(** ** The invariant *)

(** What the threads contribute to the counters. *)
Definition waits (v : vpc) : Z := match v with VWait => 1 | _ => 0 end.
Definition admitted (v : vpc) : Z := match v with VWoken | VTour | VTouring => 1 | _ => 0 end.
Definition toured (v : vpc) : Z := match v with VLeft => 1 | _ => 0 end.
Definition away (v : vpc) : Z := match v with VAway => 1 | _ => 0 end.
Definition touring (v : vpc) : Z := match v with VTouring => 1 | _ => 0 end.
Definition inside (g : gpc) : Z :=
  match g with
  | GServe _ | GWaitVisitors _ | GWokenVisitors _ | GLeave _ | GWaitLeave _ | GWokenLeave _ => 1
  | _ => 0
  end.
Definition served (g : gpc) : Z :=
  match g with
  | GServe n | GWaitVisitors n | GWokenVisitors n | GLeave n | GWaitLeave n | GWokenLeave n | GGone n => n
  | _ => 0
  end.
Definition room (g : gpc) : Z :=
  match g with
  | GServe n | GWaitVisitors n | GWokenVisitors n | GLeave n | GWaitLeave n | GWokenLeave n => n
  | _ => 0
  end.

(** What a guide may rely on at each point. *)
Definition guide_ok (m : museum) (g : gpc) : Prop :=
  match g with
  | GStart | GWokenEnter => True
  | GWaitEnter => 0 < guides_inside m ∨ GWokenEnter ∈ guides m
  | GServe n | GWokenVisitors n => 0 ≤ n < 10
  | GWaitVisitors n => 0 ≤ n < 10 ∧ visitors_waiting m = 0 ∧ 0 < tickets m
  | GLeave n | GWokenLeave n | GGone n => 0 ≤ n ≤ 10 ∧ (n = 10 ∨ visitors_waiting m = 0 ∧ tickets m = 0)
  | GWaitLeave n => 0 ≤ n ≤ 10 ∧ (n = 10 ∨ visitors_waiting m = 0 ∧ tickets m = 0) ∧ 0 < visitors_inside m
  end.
==
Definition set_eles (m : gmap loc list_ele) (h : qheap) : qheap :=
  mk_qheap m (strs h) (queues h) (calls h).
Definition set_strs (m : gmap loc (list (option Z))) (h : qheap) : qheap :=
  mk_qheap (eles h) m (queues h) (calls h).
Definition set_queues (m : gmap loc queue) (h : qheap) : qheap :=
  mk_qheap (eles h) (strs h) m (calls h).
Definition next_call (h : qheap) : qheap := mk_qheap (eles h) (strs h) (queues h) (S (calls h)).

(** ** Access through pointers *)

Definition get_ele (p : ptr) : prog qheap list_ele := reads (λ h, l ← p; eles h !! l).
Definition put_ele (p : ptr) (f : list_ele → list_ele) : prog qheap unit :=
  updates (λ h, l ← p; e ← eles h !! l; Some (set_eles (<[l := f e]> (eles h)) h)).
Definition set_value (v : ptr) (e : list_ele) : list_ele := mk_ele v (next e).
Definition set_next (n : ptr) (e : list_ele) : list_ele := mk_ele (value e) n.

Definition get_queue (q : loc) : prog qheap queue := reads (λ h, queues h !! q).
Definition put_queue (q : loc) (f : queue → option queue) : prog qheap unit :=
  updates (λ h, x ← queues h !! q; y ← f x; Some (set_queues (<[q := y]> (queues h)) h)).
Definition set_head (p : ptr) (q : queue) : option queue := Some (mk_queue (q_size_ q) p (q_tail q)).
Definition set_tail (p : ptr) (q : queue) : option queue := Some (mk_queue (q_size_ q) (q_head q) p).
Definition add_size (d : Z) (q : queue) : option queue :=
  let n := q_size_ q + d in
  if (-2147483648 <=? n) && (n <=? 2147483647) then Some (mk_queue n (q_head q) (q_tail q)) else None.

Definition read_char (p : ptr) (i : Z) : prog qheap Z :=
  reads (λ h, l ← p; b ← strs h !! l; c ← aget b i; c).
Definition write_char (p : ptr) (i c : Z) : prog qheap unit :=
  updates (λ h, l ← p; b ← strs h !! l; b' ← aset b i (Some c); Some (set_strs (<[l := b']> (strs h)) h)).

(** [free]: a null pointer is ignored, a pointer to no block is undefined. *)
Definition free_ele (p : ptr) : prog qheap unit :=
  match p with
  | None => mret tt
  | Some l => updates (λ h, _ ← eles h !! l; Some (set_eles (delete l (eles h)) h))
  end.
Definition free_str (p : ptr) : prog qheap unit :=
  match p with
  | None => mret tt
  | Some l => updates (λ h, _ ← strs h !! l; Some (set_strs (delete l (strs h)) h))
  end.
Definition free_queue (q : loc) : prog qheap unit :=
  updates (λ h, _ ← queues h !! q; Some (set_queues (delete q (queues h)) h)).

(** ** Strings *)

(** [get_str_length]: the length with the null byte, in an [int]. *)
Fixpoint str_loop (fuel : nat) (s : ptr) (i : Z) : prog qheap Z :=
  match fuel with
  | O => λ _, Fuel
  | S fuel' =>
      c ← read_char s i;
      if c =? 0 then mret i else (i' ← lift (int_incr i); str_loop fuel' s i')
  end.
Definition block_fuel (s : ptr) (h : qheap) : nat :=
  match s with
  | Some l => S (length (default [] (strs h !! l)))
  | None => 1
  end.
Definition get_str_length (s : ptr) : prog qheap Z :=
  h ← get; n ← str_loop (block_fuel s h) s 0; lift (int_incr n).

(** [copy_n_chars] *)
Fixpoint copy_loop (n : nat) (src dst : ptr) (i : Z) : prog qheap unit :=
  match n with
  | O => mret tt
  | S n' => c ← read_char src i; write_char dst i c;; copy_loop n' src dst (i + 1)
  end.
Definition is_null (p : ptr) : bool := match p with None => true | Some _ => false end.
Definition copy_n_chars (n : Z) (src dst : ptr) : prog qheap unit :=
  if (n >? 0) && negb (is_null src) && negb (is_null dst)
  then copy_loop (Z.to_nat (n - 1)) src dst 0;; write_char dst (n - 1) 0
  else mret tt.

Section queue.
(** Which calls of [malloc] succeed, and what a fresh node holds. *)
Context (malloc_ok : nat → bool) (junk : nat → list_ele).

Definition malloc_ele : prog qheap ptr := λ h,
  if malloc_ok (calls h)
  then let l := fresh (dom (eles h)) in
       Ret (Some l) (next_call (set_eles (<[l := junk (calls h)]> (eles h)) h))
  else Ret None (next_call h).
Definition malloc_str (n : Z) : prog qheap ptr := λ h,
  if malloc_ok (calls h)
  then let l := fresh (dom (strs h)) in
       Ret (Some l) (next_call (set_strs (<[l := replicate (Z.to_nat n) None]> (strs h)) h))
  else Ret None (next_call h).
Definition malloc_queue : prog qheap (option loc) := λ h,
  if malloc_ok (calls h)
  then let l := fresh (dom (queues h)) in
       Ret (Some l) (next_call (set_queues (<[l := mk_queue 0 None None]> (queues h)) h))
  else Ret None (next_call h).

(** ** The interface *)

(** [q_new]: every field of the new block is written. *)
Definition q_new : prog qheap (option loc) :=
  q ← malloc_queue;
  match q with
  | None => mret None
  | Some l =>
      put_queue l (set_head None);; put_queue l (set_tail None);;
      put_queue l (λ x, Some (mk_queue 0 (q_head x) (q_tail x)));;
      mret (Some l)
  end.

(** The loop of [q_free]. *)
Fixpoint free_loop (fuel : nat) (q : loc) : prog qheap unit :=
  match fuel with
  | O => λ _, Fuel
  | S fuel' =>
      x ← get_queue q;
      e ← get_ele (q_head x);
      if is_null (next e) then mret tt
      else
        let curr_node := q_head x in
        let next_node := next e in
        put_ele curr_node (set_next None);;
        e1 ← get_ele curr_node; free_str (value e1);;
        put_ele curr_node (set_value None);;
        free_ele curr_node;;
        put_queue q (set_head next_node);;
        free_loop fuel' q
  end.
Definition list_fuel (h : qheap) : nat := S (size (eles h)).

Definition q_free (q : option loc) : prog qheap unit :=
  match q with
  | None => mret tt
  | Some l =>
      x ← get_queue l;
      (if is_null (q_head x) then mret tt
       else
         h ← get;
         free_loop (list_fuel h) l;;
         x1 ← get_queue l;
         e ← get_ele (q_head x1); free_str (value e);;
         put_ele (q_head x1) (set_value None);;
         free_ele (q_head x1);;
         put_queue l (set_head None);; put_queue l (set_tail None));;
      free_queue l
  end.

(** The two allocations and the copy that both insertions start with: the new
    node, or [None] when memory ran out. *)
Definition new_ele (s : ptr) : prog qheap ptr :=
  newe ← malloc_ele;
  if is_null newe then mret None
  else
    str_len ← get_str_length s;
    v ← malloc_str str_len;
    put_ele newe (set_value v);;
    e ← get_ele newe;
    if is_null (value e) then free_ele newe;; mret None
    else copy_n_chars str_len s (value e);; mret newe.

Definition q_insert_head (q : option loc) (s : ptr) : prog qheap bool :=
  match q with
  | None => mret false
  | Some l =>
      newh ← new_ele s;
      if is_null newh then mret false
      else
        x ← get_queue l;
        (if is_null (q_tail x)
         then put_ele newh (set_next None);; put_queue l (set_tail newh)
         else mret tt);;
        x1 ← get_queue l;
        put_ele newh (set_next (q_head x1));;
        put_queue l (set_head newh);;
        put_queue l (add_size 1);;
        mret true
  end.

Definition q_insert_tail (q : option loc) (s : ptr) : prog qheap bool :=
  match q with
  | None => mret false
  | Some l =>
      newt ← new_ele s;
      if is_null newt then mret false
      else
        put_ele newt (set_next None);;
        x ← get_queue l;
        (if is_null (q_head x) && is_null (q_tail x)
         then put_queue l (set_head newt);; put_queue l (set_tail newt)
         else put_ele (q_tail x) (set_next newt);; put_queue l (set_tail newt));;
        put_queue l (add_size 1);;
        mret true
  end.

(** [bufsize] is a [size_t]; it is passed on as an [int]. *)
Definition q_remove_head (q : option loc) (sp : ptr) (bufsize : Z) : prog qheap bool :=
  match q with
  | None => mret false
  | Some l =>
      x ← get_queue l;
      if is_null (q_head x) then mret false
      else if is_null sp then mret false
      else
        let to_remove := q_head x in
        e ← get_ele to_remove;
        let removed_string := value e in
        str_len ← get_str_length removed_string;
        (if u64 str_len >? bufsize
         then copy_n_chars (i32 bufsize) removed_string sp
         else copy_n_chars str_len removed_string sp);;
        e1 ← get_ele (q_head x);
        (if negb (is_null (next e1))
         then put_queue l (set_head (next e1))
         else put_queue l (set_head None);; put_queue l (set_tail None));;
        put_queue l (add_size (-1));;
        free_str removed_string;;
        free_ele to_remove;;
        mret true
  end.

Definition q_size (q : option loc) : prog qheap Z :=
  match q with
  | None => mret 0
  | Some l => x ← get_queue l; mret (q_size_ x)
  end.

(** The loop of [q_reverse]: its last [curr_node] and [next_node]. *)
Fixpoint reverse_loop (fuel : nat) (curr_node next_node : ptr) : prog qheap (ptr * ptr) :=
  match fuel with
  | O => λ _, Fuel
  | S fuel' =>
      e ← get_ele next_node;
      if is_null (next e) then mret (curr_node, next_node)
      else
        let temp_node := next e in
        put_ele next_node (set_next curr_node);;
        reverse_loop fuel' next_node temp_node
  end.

* Description of the task *
In the material above, find every line with the word "GGone" and show it.

* Exercise result *
  | GServe n | GWaitVisitors n | GWokenVisitors n | GLeave n | GWaitLeave n | GWokenLeave n | GGone n => n
  | GLeave n | GWokenLeave n | GGone n => 0 ≤ n ≤ 10 ∧ (n = 10 ∨ visitors_waiting m = 0 ∧ tickets m = 0)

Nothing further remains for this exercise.